O tipo de debates que temos vindo a visionar pela televisão é o espelho do
miserabilismo intelectual, moral e cívico que trespassa a sociedade portuguesa.
Este miserabilismo que a candidatura revela, contrasta com o aprumo, a
sumptuosidade e o prestígio virtual que o eleito, seja ele qual for, vai exibir
nos atos cerimoniosos das paradas militares, dos discursos patrióticos e das
posses formais dos titulares dos cargos nacionais e internacionais.
Escrevo esta crónica, imediatamente a seguir, ao debate na SIC entre Sampaio da Nóvoa e Rebelo de Sousa.
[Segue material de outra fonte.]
Lemma add_id_to_freelist_length head slots id head' slots' :
  add_id_to_freelist head slots id = Done (head', slots') ->
  length slots' = length slots.
Proof.
  unfold add_id_to_freelist. intros E. kinv E. inversion E; subst.
  by rewrite length_insert.
Qed.

Lemma dev_kfree_skb_irq_Done skb np np' :
  dev_kfree_skb_irq skb np = Done np' -> np' = np /\ PAGE_OFFSET <= skb.
Proof.
  unfold dev_kfree_skb_irq. destruct (Z.ltb_spec skb PAGE_OFFSET); [discriminate|].
  intros [= <-]. done.
Qed.

Lemma tx_buf_gc_one_frame cons np np' :
  tx_buf_gc_one cons np = Done np' -> gc_frame np np'.
Proof.
  unfold tx_buf_gc_one. intros E. kinv E.
  destruct (txrsp_status a =? XEN_NETIF_RSP_NULL).
  { inversion E; subst. apply gc_frame_refl. }
  kinv E. kinv E. apply kbind_Done_pair in E as (head & slots & Eadd & E).
  cbn beta iota in E. apply dev_kfree_skb_irq_Done in E as [-> _].
  apply add_id_to_freelist_length in Eadd. rewrite length_insert in Eadd.
  by repeat split.
Qed.

Lemma tx_buf_gc_scan_frame n cons np np' :
  tx_buf_gc_scan n cons np = Done np' -> gc_frame np np'.
Proof.
  revert cons np. induction n as [|n IH]; intros cons np E; simpl in E.
  - inversion E; subst. apply gc_frame_refl.
  - kinv E. eapply gc_frame_trans; [by eapply tx_buf_gc_one_frame | by eapply IH].
Qed.

(** The shared page is fixed during one call, so the test that ends the
    [do ... while] loop fails after the first turn. *)
Lemma tx_buf_gc_pass_once np np' again :
  tx_buf_gc_pass np = Done (np', again) -> again = false.
Proof.
  unfold tx_buf_gc_pass. intros E. kinv E. inversion E; subst.
  apply tx_buf_gc_scan_frame in E0 as (-> & _).
  cbn. rewrite !Z.eqb_refl. reflexivity.
Qed.

Lemma xennet_maybe_wake_tx_tx np : tx (xennet_maybe_wake_tx np) = tx np.
Proof.
  unfold xennet_maybe_wake_tx.
  by destruct (queue_stopped (netdev np) && netfront_tx_slot_available np
               && running (netdev np)).
Qed.

(** C6. A collection pass that runs to its end has consumed every
    response up to the response producer it observed, and has set the
    response event marker to the new consumer plus half the requests
    still outstanding plus one, in the 32-bit arithmetic of ring indices;
    the outstanding requests are the shared request producer minus the new
    consumer. *)
Theorem tx_buf_gc_event_marker (np np' : netfront_info) :
  xennet_tx_buf_gc np = Done np' ->
  let cons := rsp_cons (tx np') in
  let outstanding_requests := u32 (sring_req_prod (tx np') - cons) in
  cons = sring_rsp_prod (tx np) /\
  sring_rsp_event (tx np') = u32 (cons + outstanding_requests / 2 + 1).
Proof.
  unfold xennet_tx_buf_gc. intros E. kinv E. kinv E. inversion E; subst; clear E.
  rewrite xennet_maybe_wake_tx_tx.
  simpl in E1. apply kbind_Done_pair in E1 as (np1 & again & Epass & E1).
  pose proof (tx_buf_gc_pass_once _ _ _ Epass) as ->. inversion E1; subst; clear E1.
  unfold tx_buf_gc_pass in Epass. kinv Epass. inversion Epass; subst; clear Epass.
  apply tx_buf_gc_scan_frame in E as (Etx & _). cbn. rewrite Etx.
  rewrite Z.shiftr_div_pow2 by lia. change (2 ^ 1) with 2. done.
Qed.
(** * Local Roboflow inference gateway: the /analyze and /validate handlers

    A shallow embedding of [local_modules/roboflow_local_service.py].  The
    two Flask handlers receive the decoded JSON request body, call the
    workflow client, and reshape the value it returns.  Everything they
    touch is a dynamically typed Python value decoded from JSON, so the
    embedding starts with those values and with the handful of Python
    operations the handlers apply to them ([.get], [in], subscripting,
    iteration, truth testing, [or], [max], [>] and [>=]).  An operation
    that raises in Python returns an exception value here; the handlers'
    [try ... except Exception] turns it into the 500 response. *)

From Stdlib Require Import ZArith List String Ascii Bool Lia.
From Stdlib Require Import Floats.SpecFloat.
From Stdlib Require Import Sorting.Permutation.
Import ListNotations.

Local Open Scope string_scope.
Local Open Scope Z_scope.

(** ** Python values *)

(** A [dict] keeps its insertion order (iteration and the rendered body
    follow it), hence the association list; keys are looked up by first
    match.  A [float] is an IEEE binary64 datum in the Standard Library's
    [spec_float] form; an [int] is unbounded.  A [str] is read as its
    sequence of code points. *)
#[warnings="-register-all"]
Inductive pyval : Type :=
| PNone
| PBool (b : bool)
| PInt (z : Z)
| PFloat (f : spec_float)
| PStr (s : string)
| PList (l : list pyval)
| PDict (d : list (string * pyval)).

Inductive pytype : Type :=
| TNoneType | TBool | TInt | TFloat | TStr | TList | TDict.

Definition type_of (v : pyval) : pytype :=
  match v with
  | PNone => TNoneType
  | PBool _ => TBool
  | PInt _ => TInt
  | PFloat _ => TFloat
  | PStr _ => TStr
  | PList _ => TList
  | PDict _ => TDict
  end.

Inductive cmp_op : Type := OpGt | OpGe.
(** * SmartSkip: a learned-index accelerated ordered integer set

    Shallow embedding of [ML-skiplist/skiplist.cpp] (Fraser-style skip list
    with a shift table) and of [ML-list/list.cpp] (the single-level list
    variant), followed by the properties of the specification.

    Conventions of the embedding.
    - Memory is a finite map from addresses to node records.  Addresses are
      integers; [0] is [NULL]; the low bit of a stored forward reference is
      the mark bit, exactly as in the source.
    - A function that can dereference an invalid address or index outside an
      array returns [None] there (the C program has no defined behaviour).
    - Loops whose termination depends on the shape of the memory take a
      [fuel] argument and return [None] when it runs out.
    - [int] arithmetic is written with its 32-bit two's-complement
      wrap-around ([wrap_int]); [uint32_t] arithmetic is reduced modulo
      [2^32]. *)

From Stdlib Require Import ZArith QArith Qround Qabs Qpower Lia Lqa.
From stdpp Require Import base gmap list sorting.

Local Open Scope Z_scope.

(** ** Definitions shared by both variants *)

Definition INT_MAX : Z := 2147483647.
Definition INT_MIN : Z := -2147483648.

(** [list.h]: [#define VAL_MIN INT_MIN] and [#define VAL_MAX INT_MAX]. *)
Definition VAL_MIN : Z := INT_MIN.
Definition VAL_MAX : Z := INT_MAX.

(** Result of an [int] operation whose mathematical value is [z]. *)
Definition wrap_int (z : Z) : Z := (z + 2147483648) mod 4294967296 - 2147483648.

(** Conversion of a [double] to [int]: truncation toward zero. *)
Definition Qtrunc (q : Q) : Z :=
  if Qlt_le_dec q 0 then Qceiling q else Qfloor q.

(** ** [double] arithmetic

    A finite [double] is the rational it denotes.  An operation on doubles
    returns its exact result rounded to the nearest binary64 value, ties to
    the even significand (IEEE 754, the default rounding mode). *)

(** [floor (log2 a)] for [a > 0]. *)
Definition Qlog2 (a : Q) : Z :=
  let k0 := Z.log2 (Qnum a) - Z.log2 (Zpos (Qden a)) in
  if Qle_bool (2 ^ k0) a then k0 else k0 - 1.

(** The integer nearest to [z], the even one of two that are equally
    near. *)
Definition round_half_even (z : Q) : Z :=
  let f := Qfloor z in
  match (z - inject_Z f ?= 1 # 2)%Q with
  | Lt => f
  | Gt => f + 1
  | Eq => if Z.even f then f else f + 1
  end.

(** The exponent of the last place of the binary64 values around [a]:
    53 significant bits, and [2^-1074] is the smallest positive value. *)
Definition double_exp (a : Q) : Z := Z.max (Qlog2 a - 52) (-1074).

(** Rounding to binary64.  Values of magnitude [2^1024] or more, which
    round to an infinity, do not occur here: the operands are estimates and
    [int]s. *)
Definition round_double (q : Q) : Q :=
  let a := Qabs q in
  if Qeq_bool a 0 then 0%Q
  else
    let e := double_exp a in
    let r := (inject_Z (round_half_even (a / 2 ^ e)) * 2 ^ e)%Q in
    if Qle_bool 0 q then r else (- r)%Q.

(** The learned index is an external collaborator: one operation
    [GetEstimatedPosition], which returns a [double].  An estimator is given
    by a rational-valued function; what the call returns is the binary64
    value nearest to it (the function's own value when that is a
    binary64 value). *)
Definition estimator := Z -> Q.
(** * examples/cholesteric.py: a cholesteric liquid crystal driven through
      the Berreman4x4 library

    The script is sequential glue: it builds library objects, calls the
    solver once per wavelength, post-processes the collected Jones matrices
    with numpy array arithmetic, prints diagnostics and plots two curves.

    The embedding has three layers.
    - Python numbers are kept behind the interface [Arith] (literals and the
      arithmetic the script performs) and [Routines] (what the script only
      forwards: pi, tanh, angle, the eigen-solver, float formatting).  Two
      instances are provided: exact rationals and IEEE binary64.
    - numpy arrays are nested lists ([ndarray]); the array operations the
      script uses (elementwise maps, broadcasting, sum over the last axis,
      transpose, indexing, argmin, linspace) are functions on them.
    - Calls into Berreman4x4, print, pyplot and numpy.set_printoptions are
      events of a small free monad [prog]; a run of the script against an
      environment yields a trace of events and an outcome.  A call is
      taken to return: the script has no handler, so a call that raises
      ends it there.  What numpy computes ([tanh], [angle], [linalg.eig])
      is a function of its arguments. *)

From Stdlib Require Import String DecimalString ZArith QArith Qabs List Bool Lia PeanoNat.
From Stdlib Require Import Floats.PrimFloat Numbers.Cyclic.Int63.Uint63.
Import ListNotations.

Close Scope Q_scope.
Set Implicit Arguments.
#[local] Set Warnings "-register-all".

(** ** Python numbers *)

(** The arithmetic the script performs on floats and on numpy scalars.
    [nlit] reads a decimal or integer literal, [npow x 2] is [x**2],
    [nsum] is numpy's reduction of the entries found along one axis. *)
Class Arith (num : Type) := {
  nlit : Q -> num;
  nadd : num -> num -> num;
  nsub : num -> num -> num;
  nmul : num -> num -> num;
  ndiv : num -> num -> num;
  nabs : num -> num;
  npow : num -> Z -> num;
  nltb : num -> num -> bool;
  nsum : list num -> num
}.

Definition nint {num} `{Arith num} (n : Z) : num := nlit (inject_Z n).

(** ** numpy arrays *)

Inductive ndarray (num : Type) : Type :=
| Sc (x : num)
| Ar (l : list (ndarray num)).

Arguments Sc {num} x.
Arguments Ar {num} l.

Section NdArray.
Context {num : Type}.

Local Abbreviation nd := (ndarray num).

(** Induction through the nested lists. *)
Fixpoint ndarray_rect' (P : nd -> Type) (Q : list nd -> Type)
    (HSc : forall x, P (Sc x))
    (HAr : forall l, Q l -> P (Ar l))
    (Hnil : Q [])
    (Hcons : forall a l, P a -> Q l -> Q (a :: l))
    (a : nd) : P a :=
  match a with
  | Sc x => HSc x
  | Ar l =>
      HAr l ((fix go (l : list nd) : Q l :=
                match l with
                | [] => Hnil
                | b :: l' =>
                    Hcons b l' (ndarray_rect' P Q HSc HAr Hnil Hcons b) (go l')
                end) l)
  end.

Fixpoint nd_map (f : num -> num) (a : nd) : nd :=
  match a with
  | Sc x => Sc (f x)
  | Ar l => Ar (map (nd_map f) l)
  end.

(** Number of axes, read along the first entries. *)
Fixpoint ndim (a : nd) : nat :=
  match a with
  | Sc _ => 0
  | Ar [] => 1
  | Ar (b :: _) => S (ndim b)
  end.

(** The shape of a rectangular array; [None] on ragged nesting, which
    is not a numpy array of numbers. *)
Fixpoint shape (a : nd) : option (list nat) :=
  match a with
  | Sc _ => Some []
  | Ar l =>
      match l with
      | [] => Some [0]
      | b :: l' =>
          match shape b with
          | Some sh =>
              if forallb
                   (fun c => match shape c with
                             | Some sh' => if list_eq_dec Nat.eq_dec sh' sh then true else false
                             | None => false
                             end) l'
              then Some (length l :: sh) else None
          | None => None
          end
      end
  end.

Definition is_scalar (a : nd) : bool :=
  match a with Sc _ => true | Ar _ => false end.

Definition scalars (l : list nd) : list num :=
  flat_map (fun a => match a with Sc x => [x] | Ar _ => [] end) l.

(** [a[k]]: the k-th entry along the first axis. *)
Definition nd_index (a : nd) (k : nat) : option nd :=
  match a with
  | Sc _ => None
  | Ar l => nth_error l k
  end.

(** [a[..., j]]: the last index fixed to [j]. *)
Fixpoint take_last (j : nat) (a : nd) : nd :=
  match a with
  | Sc x => Sc x
  | Ar l =>
      if forallb is_scalar l then nth j l (Ar [])
      else Ar (map (take_last j) l)
  end.

(** Length of the last axis. *)
Fixpoint last_dim (a : nd) : nat :=
  match a with
  | Sc _ => 0
  | Ar l =>
      match l with
      | [] => 0
      | b :: _ => if is_scalar b then length l else last_dim b
      end
  end.

(** [numpy.transpose(a)]: the axes reversed.  The recursion is on the
    number of axes: entry [j] of the result is the transpose of
    [a[..., j]]. *)
Fixpoint transpose_n (n : nat) (a : nd) : nd :=
  match n with
  | 0 => a
  | S n' =>
      match n' with
      | 0 => a
      | S _ =>
          Ar (map (fun j => transpose_n n' (take_last j a))
                  (seq 0 (last_dim a)))
      end
  end.

Definition transpose (a : nd) : nd := transpose_n (ndim a) a.

(** The entries in row-major order, as [a.flat] enumerates them. *)
Fixpoint flatten (a : nd) : list num :=
  match a with
  | Sc x => [x]
  | Ar l => flat_map flatten l
  end.

(** Iteration over the first axis ([for x in a]). *)
Definition entries (a : nd) : list nd :=
  match a with
  | Sc _ => []
  | Ar l => l
  end.

(** [a[k, :]] and [a[k, :, :]]: entry [k] of the first axis, which must
    leave at least [m] further axes for the slices. *)
Definition nd_index_slices (m : nat) (a : nd) (k : nat) : option nd :=
  match nd_index a k with
  | Some r => if m <=? ndim r then Some r else None
  | None => None
  end.

(** Entry at a full multi-index. *)
Fixpoint nd_at (a : nd) (idx : list nat) : option nd :=
  match idx with
  | [] => Some a
  | k :: idx' =>
      match nd_index a k with
      | Some b => nd_at b idx'
      | None => None
      end
  end.

(** Tuple unpacking of an array into exactly two names. *)
Definition unpack2 (a : nd) : option (nd * nd) :=
  match a with
  | Ar [x; y] => Some (x, y)
  | _ => None
  end.

Fixpoint all_some {A : Type} (l : list (option A)) : option (list A) :=
  match l with
  | [] => Some []
  | Some c :: r =>
      match all_some r with Some r' => Some (c :: r') | None => None end
  | None :: _ => None
  end.

(** Elementwise binary operation with numpy broadcasting.  [zipL] is the
    case where the left operand has at least as many axes as the right. *)
Fixpoint zipL (f : num -> num -> num) (a b : nd) : option nd :=
  match a with
  | Sc x =>
      match b with
      | Sc y => Some (Sc (f x y))
      | Ar _ => None
      end
  | Ar la =>
      if ndim b <? ndim a then
        option_map Ar (all_some (map (fun ai => zipL f ai b) la))
      else
        match b with
        | Sc _ => None
        | Ar lb =>
            if length la =? length lb then
              option_map Ar
                ((fix zl (la lb : list nd) : option (list nd) :=
                    match la, lb with
                    | ai :: la', bi :: lb' =>
                        match zipL f ai bi, zl la' lb' with
                        | Some c, Some r => Some (c :: r)
                        | _, _ => None
                        end
                    | _, _ => Some []
                    end) la lb)
            else
              match lb, la with
              | [b0], _ =>
                  option_map Ar (all_some (map (fun ai => zipL f ai b0) la))
              | _, [a0] =>
                  option_map Ar (all_some (map (fun bj => zipL f a0 bj) lb))
              | _, _ => None
              end
        end
  end.

Definition broadcast2 (f : num -> num -> num) (a b : nd) : option nd :=
  if ndim b <=? ndim a then zipL f a b
  else zipL (fun y x => f x y) b a.

End NdArray.

Section NumPy.
Context {num : Type} `{Arith num}.

Local Abbreviation nd := (ndarray num).

(** [a.sum(axis=-1)]: the entries along the last axis are reduced; a
    0-d value is reduced over its single entry. *)
Fixpoint sum_last (a : nd) : nd :=
  match a with
  | Sc x => Sc (nsum [x])
  | Ar l =>
      if forallb is_scalar l then Sc (nsum (scalars l))
      else Ar (map sum_last l)
  end.

(** [abs(a)**2], elementwise. *)
Definition abs_sq (a : nd) : nd := nd_map (fun x => npow (nabs x) 2) a.

(** [numpy.argmin(a)]: index of the first smallest entry of the
    flattened array; raises on an empty one. *)
Fixpoint argmin_from (best : num) (ibest k : nat) (l : list num) : nat :=
  match l with
  | [] => ibest
  | x :: r =>
      if nltb x best then argmin_from x k (S k) r
      else argmin_from best ibest (S k) r
  end.

Definition argmin (a : nd) : option nat :=
  match flatten a with
  | [] => None
  | x :: r => Some (argmin_from x 0 1 r)
  end.

(** [numpy.linspace(start, stop, n)] with the end point included:
    [k*step + start] for [k < n-1], and [stop] itself last. *)
Definition linspace (start stop : num) (n : nat) : nd :=
  match n with
  | 0 => Ar []
  | S m =>
      let step := ndiv (nsub stop start) (nint (Z.of_nat m)) in
      match m with
      | 0 => Ar [Sc start]
      | S _ =>
          Ar (map (fun k => Sc (nadd (nmul (nint (Z.of_nat k)) step) start))
                  (seq 0 m)
              ++ [Sc stop])
      end
  end.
Esperava ver, pela primeira vez, uma postura de Estado, um diálogo afável, uma conversa decente. Fiquei desiludido. São ambos catedráticos. Bastaria isso para dignificarem o estatuto mais elevado da carreira académica. Foi grande o meu desencanto. Ao Marcelo já conheço há 40 anos. Pretendia conhecer o ex-Reitor de uma das mais qualificadas universidades Portuguesas. O que vi? Um vulgaríssimo opositor ao «tempo velho» e um futurível Lenine do «tempo novo». Bastou-me o «argumentário» ressabiado do inexperiente político para decidir o meu voto. Talvez saísse por cima do opositor, se o debate incidisse sobre a gestão universitária. Disso saberá menos Rebelo se Sousa. Mas querer impor autoridade na legislação, no secretismo entre partidários (que nalguns casos é institucional), nas reuniões do Conselho de Estado, na elaboração das leis, nos acordos que se fizeram no tempo do PREC, em que Nóvoa mergulhara e, a custo, se foi afastando, é «argumentário» muito familiar desse candidato, mas muito desajustado da realidade política. Na política é recomendável que se comece pela colagem de cartazes, se passe pela junta de freguesia, pela Câmara, pelo governo e pelo Parlamento. É como na tropa. Não se entra como general, mas como soldado raso. Uma casa não se começa pelo telhado.
Estudei para Mestrado – e sei que ele tem a
tese que publiquei -Alberto Sampaio, autor das Vilas do Norte de Portugal.
Nasceu, bem como o irmão, José da Cunha Sampaio, no mesmo ano, nesta cidade em
que vivo. Com Antero de Quental, os três fundaram, em Coimbra, a Sociedade do
Raio, com o intuito de destituir o Reitor daquela Universidade. Foram todos
expulsos. Mais tarde voltaram e ficaram na História. Este candidato é seu
descendente e cheguei a pensar nele para meu candidato. Fiquei desiludido.
Talvez, por ser mais velho, sou pelo «tempo», do «antes» e do «depois». Sou do
país e do «tempo» em que Afonso Henriques, aqui, onde Sampaio da Nóvoa nasceu,
naquela «Primeira Tarde Portuguesa» de 24 de Junho de 1128 se travou a Batalha
de S. Mamede. Eu prefiro a companhia de quem ao longo de 41 anos defende essa
pátria cujo primeiro passo foi dado há 888 anos. Chama-se Portugal e tem uma
História rica e invejável. Espero que o novo Presidente da República reconheça
este país que tem 888 anos de um tempo velho e novo e por muitos anos.